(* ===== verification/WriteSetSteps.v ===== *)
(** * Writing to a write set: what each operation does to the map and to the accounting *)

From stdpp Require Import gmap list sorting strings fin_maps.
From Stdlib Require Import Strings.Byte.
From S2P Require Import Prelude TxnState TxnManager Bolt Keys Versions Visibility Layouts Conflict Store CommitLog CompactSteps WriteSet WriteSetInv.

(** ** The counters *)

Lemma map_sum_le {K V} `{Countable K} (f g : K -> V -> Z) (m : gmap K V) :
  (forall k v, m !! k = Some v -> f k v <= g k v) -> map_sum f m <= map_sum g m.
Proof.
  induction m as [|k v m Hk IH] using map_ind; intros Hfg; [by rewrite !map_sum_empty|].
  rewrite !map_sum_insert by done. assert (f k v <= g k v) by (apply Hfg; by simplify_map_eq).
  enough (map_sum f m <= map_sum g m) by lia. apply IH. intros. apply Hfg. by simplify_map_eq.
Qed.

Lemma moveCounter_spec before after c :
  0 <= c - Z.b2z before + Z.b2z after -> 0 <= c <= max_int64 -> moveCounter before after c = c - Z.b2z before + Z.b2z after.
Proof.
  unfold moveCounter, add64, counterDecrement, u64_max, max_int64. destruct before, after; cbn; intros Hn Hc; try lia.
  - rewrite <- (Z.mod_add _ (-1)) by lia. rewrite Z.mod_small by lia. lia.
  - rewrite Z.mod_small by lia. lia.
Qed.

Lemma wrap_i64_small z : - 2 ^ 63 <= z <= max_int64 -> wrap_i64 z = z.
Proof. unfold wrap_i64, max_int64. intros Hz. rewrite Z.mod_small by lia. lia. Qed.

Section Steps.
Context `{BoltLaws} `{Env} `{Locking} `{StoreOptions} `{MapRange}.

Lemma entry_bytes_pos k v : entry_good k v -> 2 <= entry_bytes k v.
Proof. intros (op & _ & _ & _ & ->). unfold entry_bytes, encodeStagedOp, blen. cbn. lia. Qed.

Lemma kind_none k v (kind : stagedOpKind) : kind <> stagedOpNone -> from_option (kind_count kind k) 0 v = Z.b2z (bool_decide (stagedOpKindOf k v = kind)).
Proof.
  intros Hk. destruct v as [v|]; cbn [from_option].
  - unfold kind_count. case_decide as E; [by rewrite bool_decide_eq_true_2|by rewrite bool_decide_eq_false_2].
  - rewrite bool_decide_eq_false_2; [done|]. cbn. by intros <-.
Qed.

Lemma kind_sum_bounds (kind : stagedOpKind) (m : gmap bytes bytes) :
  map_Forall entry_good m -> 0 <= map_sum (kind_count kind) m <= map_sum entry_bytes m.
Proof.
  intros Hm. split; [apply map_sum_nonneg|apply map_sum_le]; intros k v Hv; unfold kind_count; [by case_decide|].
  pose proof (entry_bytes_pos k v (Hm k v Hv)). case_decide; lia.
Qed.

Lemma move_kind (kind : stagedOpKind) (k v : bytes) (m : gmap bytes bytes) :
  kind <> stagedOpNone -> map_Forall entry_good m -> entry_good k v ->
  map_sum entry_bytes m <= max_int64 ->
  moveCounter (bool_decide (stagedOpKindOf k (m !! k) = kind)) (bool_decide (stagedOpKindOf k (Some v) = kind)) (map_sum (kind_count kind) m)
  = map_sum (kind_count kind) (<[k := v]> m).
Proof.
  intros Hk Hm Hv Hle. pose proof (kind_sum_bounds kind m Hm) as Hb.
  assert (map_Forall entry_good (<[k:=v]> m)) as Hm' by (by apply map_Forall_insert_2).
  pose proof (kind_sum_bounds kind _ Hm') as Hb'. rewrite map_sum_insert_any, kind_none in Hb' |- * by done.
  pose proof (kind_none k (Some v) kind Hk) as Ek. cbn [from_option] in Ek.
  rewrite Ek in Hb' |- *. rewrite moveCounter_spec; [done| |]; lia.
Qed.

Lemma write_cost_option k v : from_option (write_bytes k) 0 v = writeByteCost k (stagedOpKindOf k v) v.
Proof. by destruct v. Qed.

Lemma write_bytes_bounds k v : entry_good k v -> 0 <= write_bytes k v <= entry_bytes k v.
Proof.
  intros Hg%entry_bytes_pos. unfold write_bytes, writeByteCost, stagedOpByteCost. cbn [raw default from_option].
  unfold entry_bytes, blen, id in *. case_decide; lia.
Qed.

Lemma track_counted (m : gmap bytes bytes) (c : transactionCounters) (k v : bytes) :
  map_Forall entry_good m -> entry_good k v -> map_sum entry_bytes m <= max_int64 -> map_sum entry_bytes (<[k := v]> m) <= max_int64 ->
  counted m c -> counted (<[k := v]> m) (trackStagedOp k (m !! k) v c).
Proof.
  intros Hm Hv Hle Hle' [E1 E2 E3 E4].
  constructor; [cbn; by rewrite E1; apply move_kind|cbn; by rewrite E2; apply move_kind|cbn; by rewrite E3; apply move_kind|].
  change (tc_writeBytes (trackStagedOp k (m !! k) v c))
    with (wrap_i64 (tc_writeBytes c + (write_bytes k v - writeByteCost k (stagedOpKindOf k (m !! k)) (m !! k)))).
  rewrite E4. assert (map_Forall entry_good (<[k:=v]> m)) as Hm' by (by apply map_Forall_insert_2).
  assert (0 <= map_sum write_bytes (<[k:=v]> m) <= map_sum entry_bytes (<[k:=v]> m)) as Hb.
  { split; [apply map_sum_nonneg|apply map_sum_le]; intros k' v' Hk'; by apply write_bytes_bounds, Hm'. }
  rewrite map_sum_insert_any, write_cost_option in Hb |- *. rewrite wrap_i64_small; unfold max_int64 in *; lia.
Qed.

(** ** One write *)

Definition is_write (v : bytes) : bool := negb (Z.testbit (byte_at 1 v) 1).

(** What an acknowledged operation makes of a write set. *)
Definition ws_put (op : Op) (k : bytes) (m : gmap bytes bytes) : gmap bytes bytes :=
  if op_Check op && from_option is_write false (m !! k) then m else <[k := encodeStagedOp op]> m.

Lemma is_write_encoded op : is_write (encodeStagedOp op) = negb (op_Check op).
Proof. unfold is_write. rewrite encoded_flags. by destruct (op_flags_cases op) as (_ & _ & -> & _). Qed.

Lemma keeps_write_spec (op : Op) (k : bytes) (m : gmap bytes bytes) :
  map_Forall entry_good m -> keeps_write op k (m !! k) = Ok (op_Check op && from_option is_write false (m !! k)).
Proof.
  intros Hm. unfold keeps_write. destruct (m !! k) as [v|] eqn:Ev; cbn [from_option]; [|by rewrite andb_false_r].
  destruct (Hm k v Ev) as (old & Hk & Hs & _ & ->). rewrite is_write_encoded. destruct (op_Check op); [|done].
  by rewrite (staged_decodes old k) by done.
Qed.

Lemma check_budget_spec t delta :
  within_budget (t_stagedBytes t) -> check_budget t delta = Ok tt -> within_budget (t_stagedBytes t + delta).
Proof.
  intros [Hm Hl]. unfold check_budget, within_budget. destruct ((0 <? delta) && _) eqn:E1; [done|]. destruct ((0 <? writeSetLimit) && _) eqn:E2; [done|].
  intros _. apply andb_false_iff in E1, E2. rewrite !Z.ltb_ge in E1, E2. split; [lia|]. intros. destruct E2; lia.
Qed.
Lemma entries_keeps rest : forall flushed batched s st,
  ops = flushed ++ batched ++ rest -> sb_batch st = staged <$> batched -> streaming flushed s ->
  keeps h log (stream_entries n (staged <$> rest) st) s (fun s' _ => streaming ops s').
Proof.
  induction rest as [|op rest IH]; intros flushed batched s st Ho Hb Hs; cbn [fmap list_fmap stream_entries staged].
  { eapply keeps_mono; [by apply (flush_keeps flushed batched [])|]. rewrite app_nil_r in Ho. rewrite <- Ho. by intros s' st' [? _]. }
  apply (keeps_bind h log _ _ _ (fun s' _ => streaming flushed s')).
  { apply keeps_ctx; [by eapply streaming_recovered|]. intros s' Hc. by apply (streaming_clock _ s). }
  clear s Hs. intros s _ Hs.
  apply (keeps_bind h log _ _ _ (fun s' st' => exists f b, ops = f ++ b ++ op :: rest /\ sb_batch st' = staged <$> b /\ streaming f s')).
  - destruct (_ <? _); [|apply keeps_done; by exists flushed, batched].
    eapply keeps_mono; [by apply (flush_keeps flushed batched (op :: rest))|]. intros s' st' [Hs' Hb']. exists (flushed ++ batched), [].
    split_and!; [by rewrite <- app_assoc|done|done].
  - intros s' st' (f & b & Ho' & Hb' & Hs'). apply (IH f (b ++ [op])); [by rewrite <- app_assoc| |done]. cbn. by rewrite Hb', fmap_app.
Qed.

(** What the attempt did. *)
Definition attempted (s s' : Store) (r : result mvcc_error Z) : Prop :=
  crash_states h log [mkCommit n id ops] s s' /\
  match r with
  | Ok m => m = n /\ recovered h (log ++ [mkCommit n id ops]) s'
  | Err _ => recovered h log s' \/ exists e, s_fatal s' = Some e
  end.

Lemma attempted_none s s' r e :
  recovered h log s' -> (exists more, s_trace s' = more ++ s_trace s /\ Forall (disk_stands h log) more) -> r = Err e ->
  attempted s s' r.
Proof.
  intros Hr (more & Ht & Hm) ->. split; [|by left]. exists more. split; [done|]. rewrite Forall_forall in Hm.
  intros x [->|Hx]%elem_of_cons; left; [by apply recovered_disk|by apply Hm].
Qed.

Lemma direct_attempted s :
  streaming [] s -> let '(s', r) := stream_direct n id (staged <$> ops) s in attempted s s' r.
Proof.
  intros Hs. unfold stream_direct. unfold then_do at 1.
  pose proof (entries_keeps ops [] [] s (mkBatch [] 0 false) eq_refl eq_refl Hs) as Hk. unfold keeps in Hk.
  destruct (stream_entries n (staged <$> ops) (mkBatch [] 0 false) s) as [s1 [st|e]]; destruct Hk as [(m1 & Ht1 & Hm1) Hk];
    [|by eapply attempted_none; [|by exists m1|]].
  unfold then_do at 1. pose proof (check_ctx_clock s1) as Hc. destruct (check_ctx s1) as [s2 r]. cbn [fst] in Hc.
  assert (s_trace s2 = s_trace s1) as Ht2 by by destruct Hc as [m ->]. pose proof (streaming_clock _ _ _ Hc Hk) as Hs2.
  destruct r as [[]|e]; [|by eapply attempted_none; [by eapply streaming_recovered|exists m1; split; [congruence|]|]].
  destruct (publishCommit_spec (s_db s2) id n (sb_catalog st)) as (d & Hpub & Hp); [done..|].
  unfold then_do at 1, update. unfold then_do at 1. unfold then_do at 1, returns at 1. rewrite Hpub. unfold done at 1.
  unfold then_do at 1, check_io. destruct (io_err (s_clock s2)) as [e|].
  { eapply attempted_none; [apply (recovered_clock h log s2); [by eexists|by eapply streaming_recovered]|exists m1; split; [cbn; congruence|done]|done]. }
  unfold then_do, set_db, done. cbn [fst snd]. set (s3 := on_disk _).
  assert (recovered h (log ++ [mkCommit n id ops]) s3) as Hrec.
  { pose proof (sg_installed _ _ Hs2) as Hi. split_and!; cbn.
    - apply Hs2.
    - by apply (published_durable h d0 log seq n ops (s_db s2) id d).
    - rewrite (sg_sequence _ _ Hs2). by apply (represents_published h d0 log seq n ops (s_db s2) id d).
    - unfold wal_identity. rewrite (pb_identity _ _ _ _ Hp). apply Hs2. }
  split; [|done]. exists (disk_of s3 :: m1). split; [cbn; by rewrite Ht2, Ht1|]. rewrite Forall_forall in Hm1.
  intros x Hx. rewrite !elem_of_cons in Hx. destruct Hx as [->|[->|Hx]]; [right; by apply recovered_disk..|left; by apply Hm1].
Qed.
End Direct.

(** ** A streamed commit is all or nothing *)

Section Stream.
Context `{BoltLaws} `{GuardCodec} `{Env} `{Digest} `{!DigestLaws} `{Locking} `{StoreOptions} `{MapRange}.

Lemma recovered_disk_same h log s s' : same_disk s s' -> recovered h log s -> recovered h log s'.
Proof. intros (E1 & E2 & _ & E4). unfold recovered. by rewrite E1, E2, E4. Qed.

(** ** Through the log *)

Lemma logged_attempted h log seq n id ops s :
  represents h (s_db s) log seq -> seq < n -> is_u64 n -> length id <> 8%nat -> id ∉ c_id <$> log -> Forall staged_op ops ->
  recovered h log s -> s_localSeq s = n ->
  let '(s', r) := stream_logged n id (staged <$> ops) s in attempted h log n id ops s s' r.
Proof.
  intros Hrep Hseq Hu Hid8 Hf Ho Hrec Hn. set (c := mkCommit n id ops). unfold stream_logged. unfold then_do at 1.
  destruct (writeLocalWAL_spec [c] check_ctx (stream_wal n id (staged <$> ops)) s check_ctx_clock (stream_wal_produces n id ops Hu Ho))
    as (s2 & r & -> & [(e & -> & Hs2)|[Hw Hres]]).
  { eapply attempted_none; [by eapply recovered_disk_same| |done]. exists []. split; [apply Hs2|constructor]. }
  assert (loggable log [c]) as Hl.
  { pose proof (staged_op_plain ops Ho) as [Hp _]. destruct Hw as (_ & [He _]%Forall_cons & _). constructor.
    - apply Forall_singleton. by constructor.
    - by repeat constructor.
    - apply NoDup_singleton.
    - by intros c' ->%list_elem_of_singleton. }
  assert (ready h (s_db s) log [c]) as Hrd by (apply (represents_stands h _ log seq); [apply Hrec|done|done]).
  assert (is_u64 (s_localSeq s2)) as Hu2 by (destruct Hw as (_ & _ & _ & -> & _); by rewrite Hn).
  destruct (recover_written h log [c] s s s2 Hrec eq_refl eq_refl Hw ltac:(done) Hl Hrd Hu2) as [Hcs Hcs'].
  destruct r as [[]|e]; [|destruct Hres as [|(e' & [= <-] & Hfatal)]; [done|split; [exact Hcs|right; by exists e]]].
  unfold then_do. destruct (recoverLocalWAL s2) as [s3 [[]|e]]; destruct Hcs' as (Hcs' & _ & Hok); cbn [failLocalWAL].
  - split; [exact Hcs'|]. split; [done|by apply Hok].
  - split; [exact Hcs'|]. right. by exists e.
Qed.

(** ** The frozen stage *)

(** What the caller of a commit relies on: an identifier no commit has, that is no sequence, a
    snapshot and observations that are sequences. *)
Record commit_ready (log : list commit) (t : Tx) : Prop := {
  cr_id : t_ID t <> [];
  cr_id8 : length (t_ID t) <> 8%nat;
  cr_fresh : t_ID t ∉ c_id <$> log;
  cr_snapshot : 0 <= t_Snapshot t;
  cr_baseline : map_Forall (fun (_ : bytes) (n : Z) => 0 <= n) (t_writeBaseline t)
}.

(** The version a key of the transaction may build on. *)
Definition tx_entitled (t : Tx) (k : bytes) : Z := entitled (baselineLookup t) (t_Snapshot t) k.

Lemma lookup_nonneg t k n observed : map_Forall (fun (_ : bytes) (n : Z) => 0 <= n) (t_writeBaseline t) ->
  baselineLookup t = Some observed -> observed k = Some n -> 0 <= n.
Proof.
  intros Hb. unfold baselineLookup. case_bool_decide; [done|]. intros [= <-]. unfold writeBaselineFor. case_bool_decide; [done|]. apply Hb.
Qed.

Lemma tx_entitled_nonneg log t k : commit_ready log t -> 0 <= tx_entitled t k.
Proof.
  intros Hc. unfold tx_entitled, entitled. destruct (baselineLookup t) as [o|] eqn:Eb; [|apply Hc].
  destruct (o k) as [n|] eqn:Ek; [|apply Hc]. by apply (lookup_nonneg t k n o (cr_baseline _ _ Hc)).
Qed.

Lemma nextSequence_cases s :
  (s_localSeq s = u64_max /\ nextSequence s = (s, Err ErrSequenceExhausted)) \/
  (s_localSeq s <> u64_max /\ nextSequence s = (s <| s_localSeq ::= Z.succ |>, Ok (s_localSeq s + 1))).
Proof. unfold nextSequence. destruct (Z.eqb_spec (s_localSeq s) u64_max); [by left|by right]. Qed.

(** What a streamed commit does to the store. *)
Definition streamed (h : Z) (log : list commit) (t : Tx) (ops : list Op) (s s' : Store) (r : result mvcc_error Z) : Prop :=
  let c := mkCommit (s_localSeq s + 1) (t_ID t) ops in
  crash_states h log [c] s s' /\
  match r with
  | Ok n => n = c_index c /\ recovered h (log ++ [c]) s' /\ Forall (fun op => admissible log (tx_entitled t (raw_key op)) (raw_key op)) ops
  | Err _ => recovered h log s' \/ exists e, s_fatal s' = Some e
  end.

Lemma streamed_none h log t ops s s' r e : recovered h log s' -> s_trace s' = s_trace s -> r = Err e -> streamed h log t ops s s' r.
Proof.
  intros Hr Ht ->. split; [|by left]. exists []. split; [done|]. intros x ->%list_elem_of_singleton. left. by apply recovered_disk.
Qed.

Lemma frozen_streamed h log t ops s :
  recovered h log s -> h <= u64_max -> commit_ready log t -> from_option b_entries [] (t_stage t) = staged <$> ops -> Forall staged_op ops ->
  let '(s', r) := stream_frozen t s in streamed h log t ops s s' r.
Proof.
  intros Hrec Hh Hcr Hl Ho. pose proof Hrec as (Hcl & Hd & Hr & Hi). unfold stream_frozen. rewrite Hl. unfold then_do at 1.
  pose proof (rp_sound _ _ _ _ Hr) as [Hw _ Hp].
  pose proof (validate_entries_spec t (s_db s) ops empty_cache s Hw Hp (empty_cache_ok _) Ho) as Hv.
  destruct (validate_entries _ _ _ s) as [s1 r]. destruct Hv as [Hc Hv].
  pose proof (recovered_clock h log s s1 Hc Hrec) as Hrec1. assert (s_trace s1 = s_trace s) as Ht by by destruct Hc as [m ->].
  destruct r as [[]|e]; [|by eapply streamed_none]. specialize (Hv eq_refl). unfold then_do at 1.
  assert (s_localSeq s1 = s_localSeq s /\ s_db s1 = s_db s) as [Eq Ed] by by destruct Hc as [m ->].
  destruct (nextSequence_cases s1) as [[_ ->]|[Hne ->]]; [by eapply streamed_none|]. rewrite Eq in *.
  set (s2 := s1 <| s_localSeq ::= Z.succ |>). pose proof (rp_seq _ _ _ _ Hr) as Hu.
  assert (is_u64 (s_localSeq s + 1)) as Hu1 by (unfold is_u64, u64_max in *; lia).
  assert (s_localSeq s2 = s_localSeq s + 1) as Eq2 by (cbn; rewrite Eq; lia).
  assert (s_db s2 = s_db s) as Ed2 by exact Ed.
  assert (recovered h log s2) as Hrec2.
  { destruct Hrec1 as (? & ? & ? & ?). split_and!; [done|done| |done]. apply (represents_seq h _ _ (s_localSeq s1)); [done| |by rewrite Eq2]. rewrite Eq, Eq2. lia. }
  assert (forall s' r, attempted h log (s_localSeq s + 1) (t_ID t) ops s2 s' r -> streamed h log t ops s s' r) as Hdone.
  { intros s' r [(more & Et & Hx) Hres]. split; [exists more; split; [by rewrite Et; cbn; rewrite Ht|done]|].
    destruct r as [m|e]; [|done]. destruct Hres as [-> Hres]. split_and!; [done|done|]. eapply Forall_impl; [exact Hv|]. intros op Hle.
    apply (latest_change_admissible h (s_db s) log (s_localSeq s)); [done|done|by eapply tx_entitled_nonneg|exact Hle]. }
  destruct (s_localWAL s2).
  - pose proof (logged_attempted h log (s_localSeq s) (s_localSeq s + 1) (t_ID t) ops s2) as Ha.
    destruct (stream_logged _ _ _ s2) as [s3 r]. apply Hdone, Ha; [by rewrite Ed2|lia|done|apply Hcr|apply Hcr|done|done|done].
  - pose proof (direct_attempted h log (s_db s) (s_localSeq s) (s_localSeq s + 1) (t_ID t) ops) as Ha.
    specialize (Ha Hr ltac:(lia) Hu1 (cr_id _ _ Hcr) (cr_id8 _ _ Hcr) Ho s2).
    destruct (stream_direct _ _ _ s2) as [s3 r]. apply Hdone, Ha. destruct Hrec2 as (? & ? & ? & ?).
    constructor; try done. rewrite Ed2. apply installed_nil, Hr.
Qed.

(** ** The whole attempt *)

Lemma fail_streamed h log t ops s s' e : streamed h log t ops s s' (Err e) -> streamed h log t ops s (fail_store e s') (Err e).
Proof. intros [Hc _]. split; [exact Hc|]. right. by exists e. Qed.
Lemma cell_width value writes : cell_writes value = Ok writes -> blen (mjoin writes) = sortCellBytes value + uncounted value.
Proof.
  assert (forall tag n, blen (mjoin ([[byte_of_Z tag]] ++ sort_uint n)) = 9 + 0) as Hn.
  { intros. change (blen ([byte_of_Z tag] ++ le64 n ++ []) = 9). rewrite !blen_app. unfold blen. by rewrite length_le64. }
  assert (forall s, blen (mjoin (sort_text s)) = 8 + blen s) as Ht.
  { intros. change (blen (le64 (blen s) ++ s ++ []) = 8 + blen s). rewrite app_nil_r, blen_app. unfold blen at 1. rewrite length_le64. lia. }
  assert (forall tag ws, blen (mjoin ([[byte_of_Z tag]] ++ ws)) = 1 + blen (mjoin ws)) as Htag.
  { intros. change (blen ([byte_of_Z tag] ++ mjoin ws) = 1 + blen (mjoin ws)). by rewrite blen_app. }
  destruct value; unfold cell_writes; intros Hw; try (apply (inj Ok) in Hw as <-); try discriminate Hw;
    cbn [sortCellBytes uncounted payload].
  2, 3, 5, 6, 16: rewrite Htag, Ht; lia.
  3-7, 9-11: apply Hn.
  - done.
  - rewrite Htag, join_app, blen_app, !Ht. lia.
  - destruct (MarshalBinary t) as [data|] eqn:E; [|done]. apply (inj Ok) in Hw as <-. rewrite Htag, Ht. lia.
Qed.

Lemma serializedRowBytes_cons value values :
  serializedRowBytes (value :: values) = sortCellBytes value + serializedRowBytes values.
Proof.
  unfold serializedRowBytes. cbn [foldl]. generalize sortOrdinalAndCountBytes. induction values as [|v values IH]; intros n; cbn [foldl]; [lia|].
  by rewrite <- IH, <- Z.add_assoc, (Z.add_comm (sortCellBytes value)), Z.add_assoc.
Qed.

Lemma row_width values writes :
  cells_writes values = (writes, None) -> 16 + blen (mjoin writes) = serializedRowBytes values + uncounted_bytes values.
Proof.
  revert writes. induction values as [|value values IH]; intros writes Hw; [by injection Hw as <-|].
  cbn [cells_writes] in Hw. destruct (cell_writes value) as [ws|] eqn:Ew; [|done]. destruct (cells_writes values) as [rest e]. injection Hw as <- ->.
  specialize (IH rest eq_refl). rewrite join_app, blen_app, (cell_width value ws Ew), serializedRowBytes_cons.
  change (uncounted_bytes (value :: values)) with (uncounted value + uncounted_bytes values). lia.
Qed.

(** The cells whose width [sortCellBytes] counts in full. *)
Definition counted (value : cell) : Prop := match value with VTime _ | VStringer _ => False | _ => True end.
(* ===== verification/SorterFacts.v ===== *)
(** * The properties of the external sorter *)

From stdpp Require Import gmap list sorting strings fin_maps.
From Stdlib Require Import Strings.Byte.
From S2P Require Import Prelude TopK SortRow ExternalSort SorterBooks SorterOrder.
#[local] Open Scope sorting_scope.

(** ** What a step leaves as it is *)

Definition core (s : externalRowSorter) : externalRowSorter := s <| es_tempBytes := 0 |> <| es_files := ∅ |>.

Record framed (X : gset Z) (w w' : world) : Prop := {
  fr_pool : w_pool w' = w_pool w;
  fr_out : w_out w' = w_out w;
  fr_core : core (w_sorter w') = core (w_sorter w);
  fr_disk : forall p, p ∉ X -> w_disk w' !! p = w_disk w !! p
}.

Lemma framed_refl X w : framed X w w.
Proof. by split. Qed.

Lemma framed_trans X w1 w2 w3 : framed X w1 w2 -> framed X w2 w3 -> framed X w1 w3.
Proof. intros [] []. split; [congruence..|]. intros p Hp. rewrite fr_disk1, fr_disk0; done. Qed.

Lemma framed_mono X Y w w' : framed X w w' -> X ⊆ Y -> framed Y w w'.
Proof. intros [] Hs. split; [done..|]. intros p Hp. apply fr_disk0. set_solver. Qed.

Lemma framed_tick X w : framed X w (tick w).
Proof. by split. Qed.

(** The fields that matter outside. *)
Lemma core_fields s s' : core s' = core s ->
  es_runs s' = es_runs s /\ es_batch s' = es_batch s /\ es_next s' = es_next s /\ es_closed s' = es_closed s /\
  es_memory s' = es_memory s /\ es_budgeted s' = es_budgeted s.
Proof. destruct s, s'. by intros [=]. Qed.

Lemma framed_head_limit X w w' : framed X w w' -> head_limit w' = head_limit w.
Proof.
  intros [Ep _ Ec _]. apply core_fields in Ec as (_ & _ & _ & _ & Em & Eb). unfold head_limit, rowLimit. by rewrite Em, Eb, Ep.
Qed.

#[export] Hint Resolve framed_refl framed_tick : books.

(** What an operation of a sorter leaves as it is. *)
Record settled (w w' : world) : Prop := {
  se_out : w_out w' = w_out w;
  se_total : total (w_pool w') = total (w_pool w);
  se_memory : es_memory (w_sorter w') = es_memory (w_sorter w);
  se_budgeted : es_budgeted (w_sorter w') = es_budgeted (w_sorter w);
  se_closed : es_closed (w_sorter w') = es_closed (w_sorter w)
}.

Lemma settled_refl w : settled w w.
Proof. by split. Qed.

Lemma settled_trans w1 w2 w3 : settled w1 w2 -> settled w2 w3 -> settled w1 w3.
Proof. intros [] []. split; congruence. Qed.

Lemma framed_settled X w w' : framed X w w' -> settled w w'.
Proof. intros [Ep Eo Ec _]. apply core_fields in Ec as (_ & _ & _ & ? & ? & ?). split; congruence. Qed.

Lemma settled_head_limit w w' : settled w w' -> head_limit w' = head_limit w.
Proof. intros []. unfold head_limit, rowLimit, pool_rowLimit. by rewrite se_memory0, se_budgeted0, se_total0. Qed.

__Task details__. Beginning with the first line above, could you copy every line exactly, up to and including the one with "Lemma moveCounter_spec before"?

__Solution below__.
(* ===== verification/WriteSetSteps.v ===== *)
(** * Writing to a write set: what each operation does to the map and to the accounting *)

From stdpp Require Import gmap list sorting strings fin_maps.
From Stdlib Require Import Strings.Byte.
From S2P Require Import Prelude TxnState TxnManager Bolt Keys Versions Visibility Layouts Conflict Store CommitLog CompactSteps WriteSet WriteSetInv.

(** ** The counters *)

Lemma map_sum_le {K V} `{Countable K} (f g : K -> V -> Z) (m : gmap K V) :
  (forall k v, m !! k = Some v -> f k v <= g k v) -> map_sum f m <= map_sum g m.
Proof.
  induction m as [|k v m Hk IH] using map_ind; intros Hfg; [by rewrite !map_sum_empty|].
  rewrite !map_sum_insert by done. assert (f k v <= g k v) by (apply Hfg; by simplify_map_eq).
  enough (map_sum f m <= map_sum g m) by lia. apply IH. intros. apply Hfg. by simplify_map_eq.
Qed.

Lemma moveCounter_spec before after c :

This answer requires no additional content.